Этот самый Фотти майн либлинг влетел в окошко за час до того, как пуститься б ему в бега, стал метаться по стенам, вопить и за комод падать, всем своим обличьем и колором изображая некий суровый и тайный знак. Надо было скорее устраивать птичку, оборудовать клетку знаменью, отскребать пол для символа непечатного, изничтожать гадов во имя его. Но перво-наперво кипятить воду в чайнике, искать плошку фаянсовую, рожать марки из жопы и в лавку бежать за пшеном. Затем он и захолтомился, забылся и зазаботился, а через несколько лет умер тихой и мирной смертью, в скорби после того, как Фотти попугаихой оказался, забеременел и попытался снести яйцо, такое же белое, как и сам, или, может быть, то была опухоль — и она в гузке застряла, и попугайчик до приезда скорой в мир иной отошел — побившись, потрепыхавшись, повскрикивав — заслонил сердце ладонями, лег ничком и заснул.
ТИМА
Вчера умер Тима. Вскрыл себе вены ножиком перочинным. Когда пришли к нему, дверь оказалась незапертой. Он лежал в своей прогорклой постельке, а по обе постелькины стороны стояли ведра. Первое служило при жизни парашей. Во втором он солил грибы — рыжики и горькушки. К весне грибы выедались, и ведро освобождалось. Вот и наполнились ведра руками его и кровью его.

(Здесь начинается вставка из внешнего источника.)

Lemma is_ready_false h p :
  is_ready_to_seed_block h p = true -> p ∉ (fun e => e.1.1) <$> pending_seed_blocks h.
Proof.
  unfold is_ready_to_seed_block. rewrite negb_true_iff. intros He Hin.
  apply list_elem_of_fmap in Hin as ([[q r] m] & -> & Hin). apply not_true_iff_false in He.
  apply He, existsb_exists. exists (q, r, m). split; [by apply list_elem_of_In|].
  by apply bool_decide_eq_true.
Qed.

(** A block that is queued for a peer that has none pending *)
Lemma insert_seed_keeps t p m r i :
  can_seed_piece_to t p i = true ->
  torrent_keeps t (with_piece_handler (insert_block_seed (piece_handler t) p m r) t).
Proof.
  unfold can_seed_piece_to, get_peer. case_match; [|done].
  intros [_ Hr]%andb_prop. apply is_ready_false in Hr. split; try done.
  unfold waiting_peers. simpl. rewrite fmap_app. intros Hn. apply NoDup_app.
  split_and!; [done| |apply NoDup_singleton]. by intros x Hx ->%list_elem_of_singleton.
Qed.

(** *** Loops over the torrents *)

(** The torrents before and after, one by one *)
Definition torrents_keep ts ts' : Prop :=
  forall id t', ts' !! id = Some t' -> exists t, ts !! id = Some t /\ torrent_keeps t t'.

Lemma torrents_keep_refl ts : torrents_keep ts ts.
Proof. intros id t Ht. exists t. split; [done|apply torrent_keeps_refl]. Qed.

(** One torrent of [ts0] becomes [t']; the others are those of [ts]. *)
Lemma torrents_keep_insert ts0 ts id t t' :
  torrents_keep ts0 ts -> ts0 !! id = Some t -> torrent_keeps t t' ->
  torrents_keep ts0 (<[id := t']> ts).
Proof.
  intros Hts Hid Hk id' t1. destruct (decide (id = id')) as [->|Hne].
  - rewrite lookup_insert_eq. intros [= <-]. by exists t.
  - rewrite lookup_insert_ne by done. apply Hts.
Qed.

Lemma visit_keeps {A} (f : Torrent PeerId BV Instant -> Torrent PeerId BV Instant * option A)
    ts0 l ts :
  (forall t, torrent_keeps t (f t).1) -> (forall e, e ∈ l -> ts0 !! e.1 = Some e.2) ->
  torrents_keep ts0 ts -> torrents_keep ts0 (visit f l ts).1.
Proof.
  intros Hf. revert ts. induction l as [|[id t] l IH]; intros ts Hl Hts; simpl; [done|].
  pose proof (Hf t) as Hk. destruct (f t) as [t' r]. simpl in Hk.
  assert (torrents_keep ts0 (<[id := t']> ts)) as Hts'.
  { eapply torrents_keep_insert; [done| |exact Hk]. apply (Hl (id, t)). left. }
  destruct r; simpl; [done|]. apply IH; [|done]. intros e He. apply Hl. by right.
Qed.

Lemma map_iter_lookup ts e : e ∈ map_iter ts -> ts !! e.1 = Some e.2.
Proof. destruct e as [id t]. apply map_iter_elem. Qed.

Lemma visit_torrents_keeps {A}
    (f : Torrent PeerId BV Instant -> Torrent PeerId BV Instant * option A) s :
  (forall t, torrent_keeps t (f t).1) ->
  torrents_keep (torrents s) (torrents (visit_torrents f s).1).
Proof.
  intros Hf. unfold visit_torrents.
  pose proof (visit_keeps f (torrents s) (map_iter (torrents s)) (torrents s) Hf) as Hk.
  destruct (visit f (map_iter (torrents s)) (torrents s)) as [ts r]. simpl in *.
  apply Hk; [apply map_iter_lookup | apply torrents_keep_refl].
Qed.

Lemma update_torrent_keeps {A} id (d : A) f s :
  (forall t, torrent_keeps t (f t).1) ->
  torrents_keep (torrents s) (torrents (update_torrent id d f s).1).
Proof.
  intros Hf. unfold update_torrent. destruct (torrents s !! id) as [t|] eqn:E.
  - pose proof (Hf t) as Hk. destruct (f t) as [t' r]. simpl in *.
    eapply torrents_keep_insert; [apply torrents_keep_refl | exact E | done].
  - apply torrents_keep_refl.
Qed.

Lemma poll_torrents_keeps shuffle now' now ts0 l ts ts' (r : TorrentPoolState PeerId Hasher) :
  (forall e, e ∈ l -> ts0 !! e.1 = Some e.2) -> torrents_keep ts0 ts ->
  poll_torrents shuffle now' now l ts = Ret (ts', r) -> torrents_keep ts0 ts'.
Proof.
  revert ts. induction l as [|[id t] l IH]; intros ts Hl Hts Hp; simpl in Hp.
  - by injection Hp as <- _.
  - inv_bind Hp. destruct a as [t1 r1]. apply Torrent_poll_keeps in Ha.
    assert (torrents_keep ts0 (<[id := t1]> ts)) as Hts'.
    { eapply torrents_keep_insert; [done| |exact Ha]. apply (Hl (id, t)). left. }
    assert (forall e, e ∈ l -> ts0 !! e.1 = Some e.2) as Hl' by (intros e He; apply Hl; by right).
    destruct r1; try (by injection Hp as <- _); by eapply IH.
Qed.

(** Operations that keep the torrents keep the pool's invariant. *)
Lemma torrents_keep_inv C s s' :
  pool_inv C s -> torrents_keep (torrents s) (torrents s') ->
  next_unique_torrent s' = next_unique_torrent s -> pool_inv C s'.
Proof.
  intros [Hids Hh He Hs Hn] Hk Hnext. split.
  - intros id t' (t & Ht & [? ? ? ? ?])%Hk. rewrite Hnext. destruct (Hids id t Ht) as (? & ? & ?).
    split_and!; congruence || lia.
  - intros id1 id2 t1' t2' (t1 & Ht1 & [_ ? _ _ _])%Hk (t2 & Ht2 & [_ ? _ _ _])%Hk Heq.
    eapply Hh; [done..|congruence].
  - intros id1 id2 t1' t2' p Hc (t1 & Ht1 & [])%Hk (t2 & Ht2 & [])%Hk H1' H2'.
    eapply He; [exact Hc | exact Ht1 | exact Ht2 | eauto..].
  - intros id t' (t & Ht & [])%Hk. eauto.
  - by rewrite Hnext.
Qed.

«Я хочу жить в мире, где нет ни мужчин, ни женщин, но есть существа бесподобные. Но когда я гляжу в зеркало, то, помимо раздутого живота, я замечаю, что между ног у меня писька, а на груди моей сиськи. Ну что ж, с этим можно жить. Если на то пошло, то пусть болтаются, бесполезные. Но из письки моей течет, а из задницы прет. Когда захочет, тогда и прет, проклятущее. Только я зазеваюсь, а оно уже, глядь, лежит. Это не я наклал. Господи! Зарасти мне дыры мои». Да с почты еще приписал: «Здорово, Тим-Тимыч! Не ссы на меня. Прогулял я всю ночь в сапожках в полях люцерновых. Пачкал сапожки и думал о том, что дружочек твой не удался. Мыл сапожки и видел тебя наяву. Как поутру копошишься и на работу идти не желаешь. Как бреешь бородку, выросшую за неделю. Как тайком в носу ковыряешь. Как кошку в брюшко целуешь. Как смеешься, когда уличу. Спермой твоей стала слюна моя, и подмышками тминными пахнут пальцы мои. Люблю тебя, шарик ты мой новогодний. В тебя заберусь и от червя спрячусь. Ты мне и в пиздец просияешь. Ты и в благости меня сохранишь», — сверчок-печурчик, Евсей, прихехешник егоный. Член свой отрезавший и в жопу себе засовавший. Соски откусивший, пупок искромсавший. Откушенное жевавши.
Не знаю, кто в больницу звонил, кто ментов вызывал, а кто его в чувство привести попытался. Я на ту пору вышел. Потом всех, кто в комнате оказался, в ментовку забрали. Притащился я домой на редкость раздолбанным и, отворив дверь, нашел под дверью клочок: «За предстоящее оказавшееся непрезентабельным или же кажущимся непрезентабельным зрелище, пожалуйста, извините. Никуда, пожалуйста, не звоните. Хоронить, пожалуйста, подождите. Пошел поглядеть, что там с моим придурошным приключилось».